El precio que se paga por ese perfil bajo y la construcción paciente de una organización de cuadros y militancia que apuesta por la profundización y sostén del modelo, es alto. Pero también el ejemplo es valioso: en La Cámpora no prima la falta de diferenciación -recordemos, de nuevo, a los parientes de Menem y de De la Rúa- entre lo público y lo privado ni el enriquecimiento fácil y veloz. Ya le gustaría a Clarín y La Nación encontrar de verdad dirigentes de La Cámpora que vivan en Puerto Madero, tendrían guardia pretoriana periodística y fotos de sus casas las 24 horas del día.

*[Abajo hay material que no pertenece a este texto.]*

Lemma sub_quoted (a : anchor) (old_name new_name s : string) :
  (bounded a = true -> word_opt (head (opener a)) = true) ->
  no_backslash (opener a) = true ->
  no_backslash new_name = true ->
  sub (anchor_regex a (Lit old_name)) 0 (emitted a new_name) s =
  Some (rewrite (quoted_rule a old_name new_name) s).
Proof.
  intros Hw Ho Hn.
  rewrite (sub_walk _ _ _ (literal (emitted a new_name))).
  - unfold rewrite, rewrite_from. f_equal. f_equal. apply walk_ext.
    intros p t.
    rewrite (map_rule_ext _ (fun _ => emitted a new_name))
      by apply expand_literal.
    now rewrite quoted_hit.
  - apply min_len_anchor.
  - apply parse_literal. unfold emitted.
    rewrite !no_backslash_app, Ho, Hn. now destruct (dotted a), (closed a).
Qed.

Lemma sub_css (marker : ascii) (old_name new_name s : string) :
  Ascii.eqb marker backslash = false ->
  no_backslash new_name = true ->
  sub (css_regex marker (Lit old_name)) 2
      (String marker EmptyString +:+ new_name +:+ "\2") s =
  Some (rewrite (css_rule marker old_name new_name) s).
Proof.
  intros Hm Hn.
  rewrite (sub_walk _ _ _ (literal (String marker new_name) ++ [TRef 2])).
  - unfold rewrite, rewrite_from. f_equal. f_equal. apply walk_ext.
    intros p t. apply css_hit.
  - unfold css_regex. simpl. lia.
  - apply (parse_literal_ref (String marker new_name)).
    unfold no_backslash in *. simpl. now rewrite Hm, Hn.
Qed.

(** One turn of the HTML/JS rewriter is the rewriting by its seven rules
    in turn, provided the new name holds no backslash. *)
Lemma replace_one_rewrite (old_name new_name content : string) :
  no_backslash new_name = true ->
  replace_one old_name new_name content =
  Some (rewrite_one old_name new_name content).
Proof.
  intros Hn. unfold replace_one, rewrite_one, rewrite_anchors. cbn [fold_left].
  pose proof (fun a => sub_quoted a old_name new_name) as H.
  rewrite (H (Anchor false "class=" false false)); auto. cbn [mbind option_bind].
  rewrite (H (Anchor false "className=" false false)); auto.
  cbn [mbind option_bind].
  rewrite (H (Anchor true "querySelector(" true true)); auto.
  cbn [mbind option_bind].
  rewrite (H (Anchor true "querySelectorAll(" true true)); auto.
  cbn [mbind option_bind].
  rewrite (H (Anchor true "getElementsByClassName(" false true)); auto.
  cbn [mbind option_bind].
  rewrite (H (Anchor false "id=" false false)); auto. cbn [mbind option_bind].
  rewrite (H (Anchor true "getElementById(" false true)); auto.
Qed.

Lemma replace_one_css_rewrite (old_name new_name content : string) :
  no_backslash new_name = true ->
  replace_one_css old_name new_name content =
  Some (rewrite_one_css old_name new_name content).
Proof.
  intros Hn. unfold replace_one_css, rewrite_one_css.
  rewrite (sub_css "." old_name new_name) by auto. cbn [mbind option_bind].
  now rewrite (sub_css "#" old_name new_name) by auto.
Qed.

Lemma replace_all_rewrite (replacements : list (string * string))
    (content : string) :
  plain_tokens replacements ->
  replace_classnames_ids content replacements =
  Some (rewrite_all replacements content).
Proof.
  unfold plain_tokens, rewrite_all. revert content.
  induction replacements as [|[o n] l IH]; intros content H; simpl;
    [reflexivity|].
  inversion H as [|? ? Hn Hl]; subst. simpl in Hn.
  rewrite replace_one_rewrite by assumption. simpl. now apply IH.
Qed.

Lemma replace_all_css_rewrite (replacements : list (string * string))
    (content : string) :
  plain_tokens replacements ->
  replace_classnames_ids_css content replacements =
  Some (rewrite_all_css replacements content).
Proof.
  unfold plain_tokens, rewrite_all_css. revert content.
  induction replacements as [|[o n] l IH]; intros content H; simpl;
    [reflexivity|].
  inversion H as [|? ? Hn Hl]; subst. simpl in Hn.
  rewrite replace_one_css_rewrite by assumption. simpl. now apply IH.
Qed.

Lemma findall1_captures (a : anchor) (content : string) :
  bounded a = false ->
  findall1 (anchor_regex a (Group 1 (Plus not_quote))) content =
  captures (capture_rule a) content.
Proof.
  intros Hb. unfold findall1, captures.
  rewrite findall_walk by apply min_len_anchor.
  f_equal. apply walk_ext. intros p s. now apply capture_hit.
Qed.

Lemma findall2_captures (marker : ascii) (content : string) :
  findall2 (css_regex marker (Plus css_ident_char)) content =
  captures (css_capture_rule marker) content.
Proof.
  unfold findall2, captures.
  rewrite findall_walk by (unfold css_regex; simpl; lia).
  f_equal. apply walk_ext. intros p s. apply css_capture_hit.
Qed.

Ltac rewrite_anchor H :=
  let T := type of H in
  let T' := eval cbv [anchor_regex bounded opener dotted closed] in T in
  rewrite (H : T').

Lemma find_classnames_ids_found (content : string) :
  find_classnames_ids content =
  (found_at class_anchors content, found_at id_anchors content).
Proof.
  unfold find_classnames_ids, found_at, class_anchors, id_anchors, to_set.
  cbv zeta.
  pose proof (fun a => findall1_captures a content) as H.
  rewrite_anchor (H (Anchor false "class=" false false) eq_refl).
  rewrite_anchor (H (Anchor false "id=" false false) eq_refl).
  rewrite_anchor (H (Anchor false "querySelector(" true true) eq_refl).
  rewrite_anchor (H (Anchor false "querySelectorAll(" true true) eq_refl).
  rewrite_anchor (H (Anchor false "getElementsByClassName(" false true) eq_refl).
  rewrite_anchor (H (Anchor false "getElementById(" false true) eq_refl).
  cbn [List.map union_list foldr].
  now rewrite !(right_id_L ∅ (∪)), !(assoc_L (∪)).
Qed.

Lemma find_classnames_ids_css_found (content : string) :
  find_classnames_ids_css content =
  (css_found "." content, css_found "#" content).
Proof.
  unfold find_classnames_ids_css, css_found.
  now rewrite <- !findall2_captures.
Qed.

End Refinement.

(** ** The name generator and the mapping phase *)

Section Mapping.
Import App.
Context {rng : Type}.
Variable randbelow : nat -> rng -> nat * rng.

Lemma char_at_alnum (i : nat) :
  i < String.length alphabet -> is_alnum (char_at alphabet i) = true.
Proof.
  intros H. change (String.length alphabet) with 62 in H.
  do 62 (destruct i as [|i]; [reflexivity|]). lia.
Qed.

Lemma choices_alnum (k : nat) (g : rng) :
  (forall n g, 0 < n -> fst (randbelow n g) < n) ->
  String.length (fst (choices randbelow alphabet k g)) = k /\
  all_chars is_alnum (fst (choices randbelow alphabet k g)) = true.
Proof.
  intros Hr. revert g. induction k as [|k IH]; intros g; cbn [choices].
  - auto.
  - pose proof (Hr (String.length alphabet) g) as Hi.
    destruct (randbelow (String.length alphabet) g) as [i g1].
    cbn [fst] in Hi. specialize (IH g1).
    destruct (choices randbelow alphabet k g1) as [t g2].
    cbn [fst] in *. destruct IH as [IH1 IH2]. split.
    + cbn [String.length]. now rewrite IH1.
    + cbn [all_chars]. rewrite IH2, char_at_alnum; [reflexivity|].
      apply Hi. vm_compute. lia.
Qed.

Lemma has_key_spec (name : string) (l : list (string * string)) :
  has_key name l = true <-> name ∈ l.*1.
Proof.
  unfold has_key. rewrite existsb_exists, list_elem_of_fmap. split.
  - intros ([k v] & Hin & Heq). apply String.eqb_eq in Heq. simpl in Heq.
    exists (k, v). split; [now subst|]. now apply list_elem_of_In.
  - intros ([k v] & -> & Hin). exists (k, v). split.
    + now apply list_elem_of_In.
    + apply String.eqb_refl.
Qed.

Tal cosa no existe. Por eso, la difamación.
Se ha decretado tantas veces la muerte inminente del kirchnerismo que ni la muerte física de Néstor Kirchner alcanzó para revisar esas profecías erradas. En cada militante de esa juventud, que tiene otras valoraciones emocionales y políticas que nosotros los de treinta y tantos, y en la paciente y silenciosa construcción política de Máximo y la fortaleza presidencial del liderazgo de Cristina, se puede decir, qué importa cuánto difamen, que hay Néstor para rato.